New fiber optic sensors transmit data up to 100 times faster

Fiber optic sensors – used in critical applications like detecting fires in tunnels, pinpointing leaks in pipelines and predicting landslides – are about to get even faster and more accurate.
Simon Zaslawski, Zhisheng Yan and Prof. Luc Thévenaz © 2020 EPFL / Alain Herzog

EPFL engineers have developed an advanced encoding and decoding system that allows fiber optic sensors to send data up to 100 times faster and over a wider area. “Unlike conventional sensors that take measurements at a given point, like thermometers, fiber optic sensors record data all along a fiber,” says Luc Thévenaz, a professor at EPFL’s School of Engineering and head of the Group for Fibre Optics (GFO). “But the technology has barely improved over the past few years.”

Used widely in safety applications

Fiber optic sensors are commonly used in hazard detection systems, such as to spot cracks in pipelines, identify deformations in civil engineering structures and detect potential landslides on mountain slopes. The sensors can take temperature readings everywhere a fiber is placed, thereby generating a continuous heat diagram of a given site – even if the site stretches for dozens of kilometers. That provides crucial insight into possible accidents before they happen.

Improving signal quality

Working in association with the Beijing University of Posts and Telecommunications, two GFO engineers – postdoc Zhisheng Yang and PhD student Simon Zaslawski – developed a new system for encoding and decoding data sent along the fibers. With their method, sensors can receive higher-energy signals and decode them faster, resulting in measurements taken more rapidly and over a larger area. Their research has just been published in Nature Communications.

The engineers describe their system as working like an echo. If you shout a single word, you hear that word back. But if you sing out a song, what you hear back is a blend of sounds that are hard to distinguish. You would need a “key” to decipher the sounds and make them intelligible. Fiber optic sensors function in a similar manner, except that an instrument sends out light pulses – rather than sounds – along a fiber. Signals bounce back up the fiber and a device decodes them, turning the signals into usable data.

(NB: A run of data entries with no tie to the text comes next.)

(* ===== verification/GarbageCollection.v ===== *)
(** * GarbageCollection: nodes whose instance is gone

    [pkg/controllers/nodeclaim/garbagecollection/controller.go]: nodes that
    Karpenter manages, that are not ready and whose instance the cloud no longer
    has, are deleted.  A node is deleted only after its instance was confirmed
    gone twice, the second time after the node was read again. *)
From stdpp Require Import prelude list strings gmap.
From S2P Require Import Prelude GoLib GoRegexp Errors NodeClass ProviderIDs Ownership Prog Kube IksAllocation.
From S2P Require Import ControllerApi.
Import Strings.

Open Scope string_scope.
Local Open Scope prog_scope.

(** ** The controller *)
Definition isKarpenterManagedNode (node : Node) : bool :=
  bool_decide (is_Some (Labels (node_meta node) !! NodePoolLabelKey)) ||
  bool_decide (is_Some (Labels (node_meta node) !! NodeClassLabelKey)).

Definition NodeReady : string := "Ready".

Definition nodeReady (node : Node) : bool :=
  match List.find (λ c, String.eqb (cond_Type c) NodeReady) (node_Conditions (node_Status node)) with
  | Some condition => String.eqb (cond_Status condition) "True"
  | None => false
  end.

(** The instances of the cloud, by normalized provider ID. *)
Definition present_ids (cloudNodeClaims : list NodeClaim) : gset string :=
  list_to_set (map (λ claim, normalizeProviderID (claim_ProviderID claim)) cloudNodeClaims).

Definition not_orphaned (present : gset string) (node : Node) : bool :=
  negb (HasPrefix (node_ProviderID node) "ibm://") || negb (isKarpenterManagedNode node) ||
  nodeReady node || bool_decide (normalizeProviderID (node_ProviderID node) ∈ present).

(** The first loop of [handleOrphanedNodes]: the candidates and the errors. *)
Fixpoint find_candidates (present : gset string) (nodes : list Node)
    : prog ctl_call (list Node * list GoErrors.error) :=
  match nodes with
  | [] => Ret ([], [])
  | node :: nodes' =>
      if not_orphaned present node then find_candidates present nodes'
      else
        e ⟵ CloudGet (node_ProviderID node);
        bind (find_candidates present nodes') (λ '(candidates, errs),
        match e with
        | Some e =>
            if IsNodeClaimNotFoundError e then Ret (node :: candidates, errs)
            else Ret (candidates, wrapped_ ("confirming instance absence for node " ++ Name (node_meta node)) e :: errs)
        | None => Ret (candidates, errs)
        end)
  end.

Definition deletePreconditions (node : Node) : option (string * string) :=
  Some (UID (node_meta node), ResourceVersion (node_meta node)).

(** A candidate read again that is no longer one. *)
Definition candidate_changed (candidate node : Node) : bool :=
  negb (String.eqb (UID (node_meta node)) (UID (node_meta candidate))) ||
  negb (String.eqb (node_ProviderID node) (node_ProviderID candidate)) ||
  nodeReady node || negb (isKarpenterManagedNode node) ||
  bool_decide (is_Some (DeletionTimestamp (node_meta node))).

(** One round of the second loop. *)
Definition collect_candidate (candidate : Node) : ctl_err :=
  answer ⟵ CGetNode (Name (node_meta candidate));
  match answer with
  | Err e => Ret (IgnoreNotFound (Some e))
  | Ok node =>
      if candidate_changed candidate node then Ret None
      else
        e ⟵ CloudGet (node_ProviderID node);
        match e with
        | None => Ret None
        | Some e =>
            if negb (IsNodeClaimNotFoundError e)
            then Ret (Some (wrapped_ ("rechecking instance absence for node " ++ Name (node_meta node)) e))
            else
              e ⟵ CDeleteNode node (deletePreconditions node);
              Ret (IgnoreNotFound e)
        end
  end.

Fixpoint collect_candidates (candidates : list Node) : prog ctl_call (list GoErrors.error) :=
  match candidates with
  | [] => Ret []
  | candidate :: candidates' =>
      bind (collect_candidate candidate) (λ e,
      bind (collect_candidates candidates') (λ errs,
      Ret (match e with Some e => e :: errs | None => errs end)))
  end.

Definition handleOrphanedNodes (nodes : list Node) (cloudNodeClaims : list NodeClaim) : ctl_err :=
  bind (find_candidates (present_ids cloudNodeClaims) nodes) (λ '(candidates, errs),
  match Combine errs with
  | Some e => Ret (Some e)
  | None => bind (collect_candidates candidates) (λ errs, Ret (Combine errs))
  end).

(** [Reconcile], with the counter of its successes before and after it: the first
    twenty run again after ten seconds, later ones after two minutes. *)
Definition gc_Reconcile (successfulCount : Z) : ctl (Result * Z) :=
  answer ⟵ CloudList;
  match answer with
  | Err e => fail_with (wrapped_ "listing cloudprovider nodeclaims" e)
  | Ok cloudNodeClaims =>
      answer ⟵ CListNodes;
      match answer with
      | Err e => fail_with e
      | Ok nodes =>
          bind (handleOrphanedNodes nodes cloudNodeClaims) (λ e,
          match e with
          | Some e => fail_with e
          | None =>
              let count := ((successfulCount + 1) mod 2 ^ 64)%Z in
              Ret (Ok ({| RequeueAfter :=
                            if (count <=? 20)%Z then (10 * GoTime.Second)%Z else (2 * GoTime.Minute)%Z |}, count))
          end)
      end
  end.

(** ** What it guarantees *)
Local Open Scope list_scope.

(** A confirmation of the first loop that lets the controller go on. *)
Definition confirmed (ev : event ctl_call) : Prop :=
  match ev with
  | Did e r =>
      match e in ctl_call R return R → Prop with
      | CloudGet _ => λ answer, match answer with Some e => IsNodeClaimNotFoundError e = true | None => True end
      | _ => λ _, False
      end r
  end.

(** The history, newest first, in which a node may be deleted. *)
Definition may_collect (h : ctl_history) (node : Node) (preconditions : option (string * string)) : Prop :=
  ∃ claims nodes candidate e1 e2 first second,
    h = Did (CloudGet (node_ProviderID node)) (Some e2) :: Did (CGetNode (Name (node_meta candidate))) (Ok node) ::
        second ++ first ++ [Did CListNodes (Ok nodes); Did CloudList (Ok claims)] ∧
    Forall confirmed first ∧
    candidate ∈ nodes ∧ not_orphaned (present_ids claims) candidate = false ∧
    Did (CloudGet (node_ProviderID node)) (Some e1) ∈ first ∧
    IsNodeClaimNotFoundError e1 = true ∧ IsNodeClaimNotFoundError e2 = true ∧
    candidate_changed candidate node = false ∧
    preconditions = Some (UID (node_meta node), ResourceVersion (node_meta node)).

Definition gc_guard : guard := λ h R e,
  match e with
  | CDeleteNode node preconditions => may_collect h node preconditions
  | _ => reads R e = true
  end.

(** What became of a candidate. *)
Definition settled (h : ctl_history) (candidate : Node) : Prop :=
  (∃ e, asked h (CGetNode (Name (node_meta candidate))) (Err e) ∧ kube_IsNotFound e = true) ∨
  ∃ node, asked h (CGetNode (Name (node_meta candidate))) (Ok node) ∧
    (candidate_changed candidate node = true ∨ asked h (CloudGet (node_ProviderID node)) None ∨
     ∃ answer, asked h (CDeleteNode node (deletePreconditions node)) answer ∧ IgnoreNotFound answer = None).

Definition handled (h : ctl_history) (node : Node) : Prop :=
  asked h (CloudGet (node_ProviderID node)) None ∨ settled h node.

To make the sensors more efficient, Yang and Zaslawski grouped the light pulses into sequences so that the signals bounce back with greater intensity. However, that didn’t solve the “echo” problem – that is, finding a key to make the signals readable. So they developed a method for encoding the data sent along a fiber; their method employs special genetic optimization algorithms to cope with imperfections. “Other systems are either limited in scope or expensive,” says Thévenaz. “But with ours, you just have to add a software program to your existing equipment. No need to adapt your sensors or use complex devices.”